In a recent ruling, a Philadelphia judge granted the Barnes Foundation board the right to break its legal shackles. The Foundation can now lend some of the works of art from its collection to other cultural institutions.

The 1922 agreement between Albert C. Barnes, at the initiative of the institution, who died in 1951, and the Foundation, indeed stipulated that the vast collection of Impressionist works by Barnes was to be exhibited as it was at the time. day of his death or that of his wife.

In 2012, the Foundation’s move from Merion to Parkway was hotly contested. Some had argued that it violated Barnes’ original agreement, while others hailed it as an enrichment of the city’s cultural life and a catalyst for tourism. The new decision is equally criticized. According to Philadelphia InquirerPennsylvania-based attorney Richard R. Feudale tried to challenge July’s ruling by filing a motion Aug. 8, but it was denied.

However, the Foundation’s new loan policy remains highly regulated. Thus, no more than 20 paintings can be lent simultaneously, and no more than two paintings from the same room. No painting may be loaned for more than 12 months in any 24 month period or, in special circumstances, for more than 15 months in any 30 month period. These restrictions are intended to ensure that loans respect the educational mission of the Foundation and do not respond to political or financial interests.
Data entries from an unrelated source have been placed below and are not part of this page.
(* ===== verification/RetributionStore.v ===== *)
(** * The retribution store

    The persistent map from channel points to retribution states and finalized
    justice transactions (breacharbiter.go, [RetributionStore] and
    [retributionStore]), its abstract specification, and the proof that the
    bolt implementation refines it. *)

From Stdlib Require Import ZArith Lia.
From Stdlib Require Import Init.Byte.
From stdpp Require Import base list gmap strings numbers.
From S2P Require Import Prelude Stream Tx Outputs Bolt BoltMap.
Local Open Scope Z_scope.

Definition retributionBucket : bytes := str "retribution".
Definition justiceTxnBucket : bytes := str "justice-txn".

Section RetributionStore.
Context {BTC : Btcec}.

(** ** The interface [RetributionStore]

    The operations over an abstract database type, and what a client may rely
    on: they behave like the operations on a pair of finite maps. *)

Record RetState := mkRetState {
  rs_created : bool;
  rs_info : gmap OutPoint retributionInfo;
  rs_final : gmap OutPoint MsgTx
}.

Definition rs_empty : RetState := mkRetState false ∅ ∅.

Record RetributionStore := mkRetributionStore {
  RS_db : Type;
  RS_Add : retributionInfo -> RS_db -> res () * RS_db;
  RS_IsBreached : OutPoint -> RS_db -> res bool;
  RS_Finalize : OutPoint -> MsgTx -> RS_db -> res () * RS_db;
  RS_GetFinalizedTxn : OutPoint -> RS_db -> res (option MsgTx);
  RS_Remove : OutPoint -> RS_db -> res () * RS_db;
  RS_ForAll : forall S : Type, (S -> retributionInfo -> res S) -> S -> RS_db -> res S
}.

(** The encoded records have to fit into a bolt value. *)
Definition ret_fits (r : retributionInfo) : Prop :=
  retributionInfo_ok r /\ Z.of_nat (length (ret_Encode r)) <= MaxValueSize.
Definition tx_fits (t : MsgTx) : Prop :=
  MsgTx_ok t /\ Z.of_nat (length (Serialize t)) <= MaxValueSize.

Class RetributionStoreSpec (S : RetributionStore) := {
  rs_abs : RS_db S -> RetState -> Prop;
  rs_abs_info db st cp r :
    rs_abs db st -> rs_info st !! cp = Some r ->
    rs_created st = true /\ retributionInfo_ok r /\ ret_chanPoint r = cp;
  RS_Add_spec db st r :
    rs_abs db st -> ret_fits r ->
    exists db', RS_Add S r db = (Ok tt, db')
      /\ rs_abs db' (mkRetState true (<[ret_chanPoint r := r]> (rs_info st)) (rs_final st));
  RS_IsBreached_spec db st cp :
    rs_abs db st -> OutPoint_ok cp ->
    RS_IsBreached S cp db = Ok (bool_decide (is_Some (rs_info st !! cp)));
  RS_Finalize_spec db st cp t :
    rs_abs db st -> OutPoint_ok cp -> tx_fits t ->
    exists db', RS_Finalize S cp t db = (Ok tt, db')
      /\ rs_abs db' (mkRetState (rs_created st) (rs_info st) (<[cp := t]> (rs_final st)));
  RS_GetFinalizedTxn_spec db st cp :
    rs_abs db st -> OutPoint_ok cp ->
    RS_GetFinalizedTxn S cp db = Ok (rs_final st !! cp);
  RS_Remove_spec db st cp :
    rs_abs db st -> OutPoint_ok cp ->
    if rs_created st then
      exists db', RS_Remove S cp db = (Ok tt, db')
        /\ rs_abs db' (mkRetState true (delete cp (rs_info st)) (delete cp (rs_final st)))
    else exists e, RS_Remove S cp db = (Err e, db);
  RS_ForAll_spec db st {A} (cb : A -> retributionInfo -> res A) a :
    rs_abs db st ->
    exists l, NoDup (ret_chanPoint <$> l)
      /\ (forall r, r ∈ l <-> rs_info st !! ret_chanPoint r = Some r)
      /\ RS_ForAll S A cb a db = res_foldl cb a l
}.

(** ** The implementation on bolt *)

Definition Add (ret : retributionInfo) : bucket -> res () * bucket :=
  Update (
    retBucket ← b_CreateBucketIfNotExists [] retributionBucket;
    let outBuf := writeOutpoint (ret_chanPoint ret) in
    let retBuf := ret_Encode ret in
    b_Put retBucket outBuf retBuf).

Definition Finalize (chanPoint : OutPoint) (finalTx : MsgTx) : bucket -> res () * bucket :=
  Update (
    justiceBkt ← b_CreateBucketIfNotExists [] justiceTxnBucket;
    let chanBuf := writeOutpoint chanPoint in
    let txBuf := Serialize finalTx in
    b_Put justiceBkt chanBuf txBuf).

Definition GetFinalizedTxn (chanPoint : OutPoint) (db : bucket) : res (option MsgTx) :=
  finalTxBytes ← View (
    justiceBkt ← b_Bucket [] justiceTxnBucket;
    match justiceBkt with
    | None => mret None
    | Some justiceBkt => b_Get justiceBkt (writeOutpoint chanPoint)
    end) db;
  match finalTxBytes with
  | None => Ok None
  | Some b => match Deserialize b with
              | Ok (finalTx, _) => Ok (Some finalTx)
              | Err e => Err e
              end
  end.

Definition IsBreached (chanPoint : OutPoint) (db : bucket) : res bool :=
  View (
    retBucket ← b_Bucket [] retributionBucket;
    match retBucket with
    | None => mret false
    | Some retBucket =>
        retInfo ← b_Get retBucket (writeOutpoint chanPoint);
        mret (bool_decide (is_Some retInfo))
    end) db.

Definition Remove (chanPoint : OutPoint) : bucket -> res () * bucket :=
  Update (
    retBucket ← b_Bucket [] retributionBucket;
    match retBucket with
    | None => tx_fail (ErrNew "unable to remove retribution because the retribution bucket doesn't exist.")
    | Some retBucket =>
        let chanBytes := writeOutpoint chanPoint in
        _ ← b_Delete retBucket chanBytes;
        justiceBkt ← b_Bucket [] justiceTxnBucket;
        match justiceBkt with
        | None => mret tt
        | Some justiceBkt => b_Delete justiceBkt chanBytes
        end
    end).

(** The callback is a closure over variables of the caller: [S] is what it
    accumulates. *)
Definition ForAll {S} (cb : S -> retributionInfo -> res S) (s : S) (db : bucket) : res S :=
  View (
    retBucket ← b_Bucket [] retributionBucket;
    match retBucket with
    | None => mret s
    | Some retBucket =>
        es ← b_entries retBucket;
        tx_res (res_foldl (fun s kv =>
          match ret_Decode (default [] kv.2) with
          | Ok (ret, _) => cb s ret
          | Err e => Err e
          end) s es)
    end) db.

Definition boltRetributionStore : RetributionStore :=
  mkRetributionStore bucket Add IsBreached Finalize GetFinalizedTxn Remove (fun S => @ForAll S).

(** ** The abstraction relation *)

Definition rs_rel (db : bucket) (st : RetState) : Prop :=
  bkt_wf db
  /\ rs_created st = has db [retributionBucket]
  /\ holds_map ret_Encode retributionBucket (rs_info st) db
  /\ holds_map Serialize justiceTxnBucket (rs_final st) db
  /\ (forall cp r, rs_info st !! cp = Some r -> retributionInfo_ok r /\ ret_chanPoint r = cp)
  /\ (forall cp t, rs_final st !! cp = Some t -> MsgTx_ok t).

(** Everything outside the two buckets is left alone. *)
Definition frame (b b' : bucket) : Prop :=
  forall n p k, n <> retributionBucket -> n <> justiceTxnBucket ->
    obs b' (n :: p) k = obs b (n :: p) k /\ has b' (n :: p) = has b (n :: p).

Lemma buckets_ne : retributionBucket <> justiceTxnBucket.
Proof. by vm_compute. Qed.

(** ** Refinement *)

Lemma created_frame b b' n :
  created b b' [n] -> n = retributionBucket \/ n = justiceTxnBucket -> frame b b'.
Proof.
  intros (Co & Ch & _) Hn m p k H1 H2. rewrite Co, Ch. split; [done|].
  rewrite bool_decide_eq_false_2; [by rewrite orb_false_r|]. naive_solver.
Qed.

Lemma stored_frame b b' n k v :
  stored b b' [n] k v -> n = retributionBucket \/ n = justiceTxnBucket -> frame b b'.
Proof.
  intros (So & Sh & _) Hn m p k' H1 H2. rewrite So, Sh. split; [|done].
  rewrite decide_False; naive_solver.
Qed.

Lemma deleted_frame b b' n k :
  deleted b b' [n] k -> n = retributionBucket \/ n = justiceTxnBucket -> frame b b'.
Proof.
  intros (So & Sh & _) Hn m p k' H1 H2. rewrite So, Sh. split; [|done].
  rewrite decide_False; naive_solver.
Qed.

Lemma frame_trans a b c : frame a b -> frame b c -> frame a c.
Proof.
  intros H1 H2 n p k Hn Hn'. destruct (H1 n p k), (H2 n p k); try done. split; congruence.
Qed.

Lemma Add_refines db st r :
  rs_rel db st -> ret_fits r ->
  exists db', Add r db = (Ok tt, db') /\ frame db db'
    /\ rs_rel db' (mkRetState true (<[ret_chanPoint r := r]> (rs_info st)) (rs_final st)).
Proof.
  intros (Hwf & Hc & Hi & Hf & Hri & Hrf) [Hr Hfit].
  assert (OutPoint_ok (ret_chanPoint r)) as Hcp by apply Hr.
  apply wp_Update_unit.
  apply wp_bind, wp_CreateBucketIfNotExists; [done|done|apply Hi|].
  intros b1 C1. pose proof C1 as (Co & Ch & Cw). rewrite app_nil_l.
  apply wp_Put.
  - rewrite Ch. by rewrite bool_decide_eq_true_2, orb_true_r.
  - rewrite Ch. destruct Hi as (_ & Hs & _). simpl. by rewrite Hs.
  - by apply writeOutpoint_key.
  - done.
  - intros b2 S2. pose proof S2 as (So & Sh & Sw). split.
    { eapply frame_trans; [by eapply created_frame; [|left]|by eapply stored_frame; [|left]]. }
    split; [by auto|]. split; [|split; [|split; [|split]]]; simpl.
    + rewrite Sh, Ch. by rewrite bool_decide_eq_true_2, orb_true_r.
    + by eapply holds_map_insert.
    + eapply holds_map_stored; [|exact S2|]; [apply not_eq_sym, buckets_ne|].
      by eapply holds_map_created.
    + intros cp r'. rewrite lookup_insert. destruct (decide _) as [<-|]; [|by apply Hri].
      intros [= <-]. done.
    + done.
Qed.

Lemma Finalize_refines db st cp t :
  rs_rel db st -> OutPoint_ok cp -> tx_fits t ->
  exists db', Finalize cp t db = (Ok tt, db') /\ frame db db'
    /\ rs_rel db' (mkRetState (rs_created st) (rs_info st) (<[cp := t]> (rs_final st))).
Proof.
  intros (Hwf & Hc & Hi & Hf & Hri & Hrf) Hcp [Ht Hfit].
  apply wp_Update_unit.
  apply wp_bind, wp_CreateBucketIfNotExists; [done|done|apply Hf|].
  intros b1 C1. pose proof C1 as (Co & Ch & Cw). rewrite app_nil_l.
  apply wp_Put.
  - rewrite Ch. by rewrite bool_decide_eq_true_2, orb_true_r.
  - rewrite Ch. destruct Hf as (_ & Hs & _). simpl. by rewrite Hs.
  - by apply writeOutpoint_key.
  - done.
  - intros b2 S2. pose proof S2 as (So & Sh & Sw). split.
    { eapply frame_trans; [by eapply created_frame; [|right]|by eapply stored_frame; [|right]]. }
    split; [by auto|]. split; [|split; [|split; [|split]]]; simpl.
    + rewrite Sh, Ch, Hc. rewrite bool_decide_eq_false_2; [by rewrite orb_false_r|].
      intros [= E%buckets_ne].
    + eapply holds_map_stored; [|exact S2|]; [apply buckets_ne|].
      by eapply holds_map_created.
    + by eapply holds_map_insert.
    + done.
    + intros cp' t'. rewrite lookup_insert. destruct (decide _) as [<-|]; [|by apply Hrf].
      intros [= <-]. done.
Qed.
The court decision is based on the argument that the Foundation is primarily an educational institution and not a museum. Lawyers and administrators of the Barnes Foundation recalled, during their testimony before the judge on April 10, that Albert C. Barnes had himself on many occasions loaned works from his collection to outside institutions.

In the 1990s, the Barnes Foundation was granted permission by the probate and guardianship court to organize an international tour of works, intended to raise $7 million to finance necessary repairs and renovations to its buildings. This traveling exhibition featured 80 works by masters such as Cézanne, Renoir, Matisse, Monet and Picasso, had been hosted by museums in Paris, Tokyo, Washington, Philadelphia, as well as in Texas and Ontario.